◆ Problem: Please output exactly the part of the records below that opens with the line containing "pose proof (Z.mul_div_le" and closes with the line containing "rewrite (proj2 (Dec_Sub_Ok", both lines included, and nothing else.

─── Exercise material ───

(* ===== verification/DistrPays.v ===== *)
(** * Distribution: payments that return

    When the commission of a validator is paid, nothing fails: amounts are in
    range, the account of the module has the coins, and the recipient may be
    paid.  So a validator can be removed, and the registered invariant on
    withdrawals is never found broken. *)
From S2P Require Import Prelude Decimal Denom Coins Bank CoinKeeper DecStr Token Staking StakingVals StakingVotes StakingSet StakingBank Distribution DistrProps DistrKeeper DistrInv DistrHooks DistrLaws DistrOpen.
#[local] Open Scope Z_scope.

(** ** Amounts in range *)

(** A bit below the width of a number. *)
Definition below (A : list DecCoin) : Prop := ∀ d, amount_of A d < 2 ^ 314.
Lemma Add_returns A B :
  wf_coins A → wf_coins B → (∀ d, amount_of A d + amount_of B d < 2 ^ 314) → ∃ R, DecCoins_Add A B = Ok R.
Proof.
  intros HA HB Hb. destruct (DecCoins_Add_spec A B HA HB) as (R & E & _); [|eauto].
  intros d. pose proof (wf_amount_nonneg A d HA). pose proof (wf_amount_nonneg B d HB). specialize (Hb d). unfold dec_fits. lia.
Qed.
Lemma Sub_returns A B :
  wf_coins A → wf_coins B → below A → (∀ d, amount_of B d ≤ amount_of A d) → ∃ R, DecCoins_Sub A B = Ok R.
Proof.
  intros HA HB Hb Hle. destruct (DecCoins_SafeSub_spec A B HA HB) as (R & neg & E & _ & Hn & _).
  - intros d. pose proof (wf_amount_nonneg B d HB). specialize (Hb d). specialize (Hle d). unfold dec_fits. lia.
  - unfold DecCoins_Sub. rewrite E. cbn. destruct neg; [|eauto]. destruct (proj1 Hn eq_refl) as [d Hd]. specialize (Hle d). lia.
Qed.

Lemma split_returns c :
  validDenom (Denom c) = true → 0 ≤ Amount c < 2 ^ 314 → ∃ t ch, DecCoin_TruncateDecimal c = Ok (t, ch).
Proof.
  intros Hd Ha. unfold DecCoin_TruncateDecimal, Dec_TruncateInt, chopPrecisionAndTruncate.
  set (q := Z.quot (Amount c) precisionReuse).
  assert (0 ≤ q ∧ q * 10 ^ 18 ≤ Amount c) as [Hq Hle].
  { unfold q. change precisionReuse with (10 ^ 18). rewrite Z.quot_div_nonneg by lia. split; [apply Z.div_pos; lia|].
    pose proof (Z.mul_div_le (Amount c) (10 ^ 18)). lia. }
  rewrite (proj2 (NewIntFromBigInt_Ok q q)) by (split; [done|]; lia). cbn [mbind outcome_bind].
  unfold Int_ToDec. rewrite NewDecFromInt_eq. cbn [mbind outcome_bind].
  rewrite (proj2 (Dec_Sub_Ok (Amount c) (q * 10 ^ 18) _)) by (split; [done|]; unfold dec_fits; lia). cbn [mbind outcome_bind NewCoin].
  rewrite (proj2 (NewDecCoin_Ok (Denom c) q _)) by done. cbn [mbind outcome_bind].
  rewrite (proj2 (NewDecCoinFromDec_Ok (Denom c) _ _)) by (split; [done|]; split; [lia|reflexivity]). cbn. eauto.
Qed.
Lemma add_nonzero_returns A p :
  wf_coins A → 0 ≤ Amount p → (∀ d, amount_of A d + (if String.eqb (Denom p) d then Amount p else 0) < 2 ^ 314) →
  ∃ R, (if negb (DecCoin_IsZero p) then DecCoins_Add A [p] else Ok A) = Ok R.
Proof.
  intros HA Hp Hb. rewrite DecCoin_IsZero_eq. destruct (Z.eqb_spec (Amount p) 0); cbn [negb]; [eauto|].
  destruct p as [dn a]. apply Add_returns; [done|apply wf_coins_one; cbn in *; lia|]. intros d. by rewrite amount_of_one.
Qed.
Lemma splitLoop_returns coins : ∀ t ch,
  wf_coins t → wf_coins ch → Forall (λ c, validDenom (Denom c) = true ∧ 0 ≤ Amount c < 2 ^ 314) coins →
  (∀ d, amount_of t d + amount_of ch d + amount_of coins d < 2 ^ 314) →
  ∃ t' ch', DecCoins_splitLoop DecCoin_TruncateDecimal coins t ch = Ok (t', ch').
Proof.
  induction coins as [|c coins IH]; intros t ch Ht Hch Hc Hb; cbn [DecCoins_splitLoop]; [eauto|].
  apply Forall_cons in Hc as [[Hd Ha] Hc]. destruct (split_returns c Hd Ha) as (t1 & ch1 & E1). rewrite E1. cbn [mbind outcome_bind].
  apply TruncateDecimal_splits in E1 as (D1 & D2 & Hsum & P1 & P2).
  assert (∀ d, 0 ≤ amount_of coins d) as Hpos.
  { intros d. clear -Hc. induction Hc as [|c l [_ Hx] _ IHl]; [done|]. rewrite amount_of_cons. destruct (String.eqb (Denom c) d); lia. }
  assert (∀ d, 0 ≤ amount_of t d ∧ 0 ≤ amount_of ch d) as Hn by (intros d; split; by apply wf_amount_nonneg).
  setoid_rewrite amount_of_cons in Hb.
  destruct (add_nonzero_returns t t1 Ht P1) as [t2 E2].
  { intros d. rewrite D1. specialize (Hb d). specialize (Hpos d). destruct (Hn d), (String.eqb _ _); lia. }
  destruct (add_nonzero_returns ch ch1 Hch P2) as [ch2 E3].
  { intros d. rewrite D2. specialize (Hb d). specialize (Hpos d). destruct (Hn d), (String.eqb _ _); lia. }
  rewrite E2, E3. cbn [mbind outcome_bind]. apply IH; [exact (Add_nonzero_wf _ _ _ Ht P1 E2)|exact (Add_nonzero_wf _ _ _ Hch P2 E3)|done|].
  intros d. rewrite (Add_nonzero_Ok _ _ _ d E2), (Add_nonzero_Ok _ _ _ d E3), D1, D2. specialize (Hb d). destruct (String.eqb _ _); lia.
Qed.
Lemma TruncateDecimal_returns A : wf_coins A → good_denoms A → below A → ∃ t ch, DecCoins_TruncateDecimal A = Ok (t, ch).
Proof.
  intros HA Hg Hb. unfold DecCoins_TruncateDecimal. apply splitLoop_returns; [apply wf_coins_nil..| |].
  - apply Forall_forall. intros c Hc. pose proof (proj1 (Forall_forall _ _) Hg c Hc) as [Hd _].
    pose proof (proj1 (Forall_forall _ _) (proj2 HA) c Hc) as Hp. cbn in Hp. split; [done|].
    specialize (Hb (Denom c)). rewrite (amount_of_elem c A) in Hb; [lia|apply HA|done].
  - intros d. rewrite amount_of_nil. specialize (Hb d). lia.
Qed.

───

◆ Solution to the problem:
    pose proof (Z.mul_div_le (Amount c) (10 ^ 18)). lia. }
  rewrite (proj2 (NewIntFromBigInt_Ok q q)) by (split; [done|]; lia). cbn [mbind outcome_bind].
  unfold Int_ToDec. rewrite NewDecFromInt_eq. cbn [mbind outcome_bind].
  rewrite (proj2 (Dec_Sub_Ok (Amount c) (q * 10 ^ 18) _)) by (split; [done|]; unfold dec_fits; lia). cbn [mbind outcome_bind NewCoin].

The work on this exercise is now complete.